We both liked to rise early, but we had different approaches to waking.
If Bill woke first, he’d play a tape of mellow music. (This was mere months before the dawn of the CD era; I owned four CDs but had nothing to play them with.) George Winston’s December was a favorite, or Cat Stevens, or James Taylor. He’d brew some tea or coffee, and when I wandered to the kitchen I’d find him sipping his drink, eating a fresh scone, reading Michel Foucalt, piano music tinkling softly in the background.
His whole approach to mornings was anathema to me.
If I woke first, I’d put in a tape of 80s dance music: Alphaville or Duran Duran or Depeche Mode. I’d crank the volume as much as I dared. When Bill made his way to the kitchen, he’d find me chugging a glass of orange juice, eating a couple of slices of bacon while reading a Stephen King novel. “Can we turn the music down?” he’d ask.
Our philosophies on evenings were just as different.

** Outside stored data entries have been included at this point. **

Definition bf_count (f : PieceBitfield) (total : Z) : Z :=
  let full := total / 8 in
  let rem := total mod 8 in
  let count := zsum (fun b => count_ones (u8 b)) (take (Z.to_nat full) (bf_bytes f)) in
  if 0 <? rem then
    match get (bf_bytes f) full with
    | Some b => let mask := wrap 8 (Z.shiftl 255 (8 - rem)) in count + count_ones (Z.land (u8 b) mask)
    | None => count
    end
  else count.

(** ** [mod.rs]: [PieceProgress] *)

Record PieceProgress : Type := mkProgress { bitfield : PieceBitfield; total : Z; have_count : Z }.

Definition progress_new (total : Z) : PieceProgress := mkProgress (bf_new total) total 0.

Definition have_piece (p : PieceProgress) (index : Z) : PieceProgress :=
  if (index <? total p) && negb (bf_has (bitfield p) index)
  then mkProgress (bf_set (bitfield p) index) (total p) (have_count p + 1)
  else p.

Definition replace_from_bitfield (p : PieceProgress) (b : PieceBitfield) (total : Z) : PieceProgress :=
  mkProgress b total (bf_count b total).

Definition pieces_have (p : PieceProgress) : Z := have_count p.
Definition is_complete (p : PieceProgress) : bool := have_count p =? total p.

(** ** Pieces and files: the slices of a piece are its bytes *)

(** The part of [data], which starts at [off] in the payload, inside [[s, e)]. *)
Definition window (s e off : Z) (data : list byte) : list byte :=
  take (Z.to_nat (e - Z.max s off)) (drop (Z.to_nat (s - off)) data).

Lemma window_app s e off c d :
  window s e off (c ++ d) = window s e off c ++ window s e (off + len c) d.
Proof.
  unfold window. rewrite skipn_app, firstn_app, length_drop. unfold len.
  destruct (Z.le_gt_cases s (off + Z.of_nat (length c))) as [H|H].
  - f_equal. replace (Z.to_nat (s - off) - length c)%nat with 0%nat by lia.
    replace (Z.to_nat (s - (off + Z.of_nat (length c)))) with 0%nat by lia. f_equal. lia.
  - rewrite (drop_ge c) by lia. cbn [length]. rewrite !firstn_nil. cbn [app].
    f_equal; [lia|]. f_equal. lia.
Qed.

Lemma window_disjoint s e off c : off + len c <= s \/ e <= off -> window s e off c = [].
Proof.
  unfold window, len. intros [H|H].
  - by rewrite drop_ge, firstn_nil by lia.
  - replace (Z.to_nat (e - Z.max s off)) with 0%nat by lia. done.
Qed.

Definition slice_of (s e k off : Z) (f : MetaFile) : list FileSlice :=
  if (s <? off + mf_length f) && (off <? e)
  then [mkFileSlice k (Z.max off s - off) (Z.min (off + mf_length f) e - off - (Z.max off s - off))]
  else [].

Bill managed The Bistro, the campus café. His idea of a great evening included boisterous conversation with friends, a bustle of activity, and lots of upbeat music. It was in the evening that he broke out REM, The Communards, and U2.

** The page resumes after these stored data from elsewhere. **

Lemma bytes_prefix_match_exact n c p :
  length n = length c -> 0 <= p <= 8 * len n ->
  bytes_prefix_match n c p = Ok (of_be n / 2 ^ (8 * len n - p) =? of_be c / 2 ^ (8 * len n - p)).
Proof.
  intros Hl Hp. assert (len c = len n) as Ec by (unfold len; by rewrite Hl).
  pose proof (Z.mod_pos_bound p 8 ltac:(lia)) as Hm. pose proof (Z.div_mod p 8 ltac:(lia)) as Ep.
  set (w := p / 8) in *. set (r := p mod 8) in *.
  unfold bytes_prefix_match. fold w r. rewrite !slice_take, !bind_ret by lia.
  assert (forall a, of_be a = of_be (take (Z.to_nat w) a ++ drop (Z.to_nat w) a)) as Hs by (intros a; by rewrite take_drop).
  rewrite (Hs n), (Hs c). clear Hs.
  set (n1 := take _ n). set (c1 := take _ c).
  assert (length n1 = length c1) as L1 by (unfold n1, c1; rewrite !length_take; lia).
  assert (len n1 = w) as Lw by (unfold n1, len in *; rewrite length_take; lia).
  destruct (Z.eqb_spec r 0) as [Hr|Hr].
  - assert (forall a, of_be (take (Z.to_nat w) a ++ drop (Z.to_nat w) a) / 2 ^ (8 * len (drop (Z.to_nat w) a))
      = of_be (take (Z.to_nat w) a)) as Hq.
    { intros a. rewrite of_be_app. pose proof (of_be_bound (drop (Z.to_nat w) a)).
      rewrite Z.div_add_l, Z.div_small by lia. lia. }
    unfold n1, c1. assert (8 * len n - p = 8 * len (drop (Z.to_nat w) n)) as -> by (unfold len; rewrite length_drop; unfold len in *; lia).
    rewrite Hq. replace (len (drop (Z.to_nat w) n)) with (len (drop (Z.to_nat w) c)) by (unfold len; rewrite !length_drop; lia).
    rewrite Hq. fold n1 c1. destruct (bool_decide_reflect (n1 = c1)) as [->|Hn]; cbn [negb].
    + by rewrite Z.eqb_refl.
    + rewrite (proj2 (Z.eqb_neq _ _)); [done|]. intros E. by apply Hn, of_be_inj.
  - assert (forall a : text, len a = len n -> exists x b, drop (Z.to_nat w) a = x :: b /\ get a w = Some x /\ len b = len n - w - 1) as Hx.
    { intros a La. destruct (drop (Z.to_nat w) a) as [|x b] eqn:Ed.
      - apply (f_equal length) in Ed. rewrite length_drop in Ed. cbn in Ed. unfold len in *. lia.
      - exists x, b. split; [done|]. split.
        + apply get_Some. split; [lia|]. rewrite <- (Nat.add_0_r (Z.to_nat w)), <- lookup_drop, Ed. done.
        + apply (f_equal length) in Ed. rewrite length_drop in Ed. cbn in Ed. unfold len in *. lia. }
    destruct (Hx n eq_refl) as (x & b & -> & -> & Lb), (Hx c Ec) as (y & d & -> & -> & Ld).
    cbv zeta. rewrite mask_quotient by lia.
    replace (8 * len n - p) with (8 * (1 + len b) - r) by lia. rewrite of_be_split by lia.
    rewrite Lb, <- Ld, of_be_split by lia.
    pose proof (u8_range x) as Rx. pose proof (u8_range y) as Ry. unfold in_width in Rx, Ry.
    assert (forall z, 0 <= z < 256 -> 0 <= z / 2 ^ (8 - r) < 2 ^ r) as Hq.
    { intros z Hz. split; [apply Z.div_pos; lia|]. apply Z.div_lt_upper_bound; [lia|].
      rewrite <- Z.pow_add_r by lia. replace (8 - r + r) with 8 by lia. lia. }
    pose proof (Hq (u8 x) ltac:(lia)). pose proof (Hq (u8 y) ltac:(lia)).
    destruct (bool_decide_reflect (n1 = c1)) as [->|Hn]; cbn [negb].
    + f_equal. destruct (Z.eqb_spec (u8 x / 2 ^ (8 - r)) (u8 y / 2 ^ (8 - r))) as [->|]; symmetry;
        [apply Z.eqb_refl|apply Z.eqb_neq; lia].
    + f_equal. symmetry. apply Z.eqb_neq. intros E. apply Hn, of_be_inj; [done|]. nia.
Qed.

I wanted my evenings soft and restful. I wanted lullabies and classical music, a good book, and maybe a warm bath. I wanted to prepare for sleep.
I have many fond memories of Bill. I remember our early-term trip to Heliotrope, the local health food store. We stocked up on natural and organic food, most of which was never eaten (the stuff slowly turned foul in our cupboards). I remember the day he fixed curried chicken: he spent the entire day boiling and seasoning the meat, preparing a feast for friends. “What’s curry?” I asked him. “You’ll see,” he said. In the evening, I tried curry for the first time; it remains one of my favorite flavors. I remember the day he told me a deep, deep secret. This must have been difficult for him, and I’m afraid I was a bit too flip. (I already suspected the nature of the secret.)
Bill was a good guy, a deep thinker, an excellent human being. After college, he pursued a graduate degree in philosophy. We exchanged e-mail once, about ten years ago, at which time I mentioned that Kris and I felt morally obligated to have children (a story for another day). He responded that this kind of thinking was akin to Naziism. I’m sad that was our last communication.
I like Bill, and I wonder what’s become of him.
Do share why you and Kris felt “morally obligated” to have children at one time . . . I have a difficult time imagining Kris feeling morally “obligated” to do anything, especially when it comes to having children. This isn’t to imply that Kris has no morals–quite the opposite. She strikes me as someone firmly rooted in her beliefs and not easily swayed by others with whom she disagrees.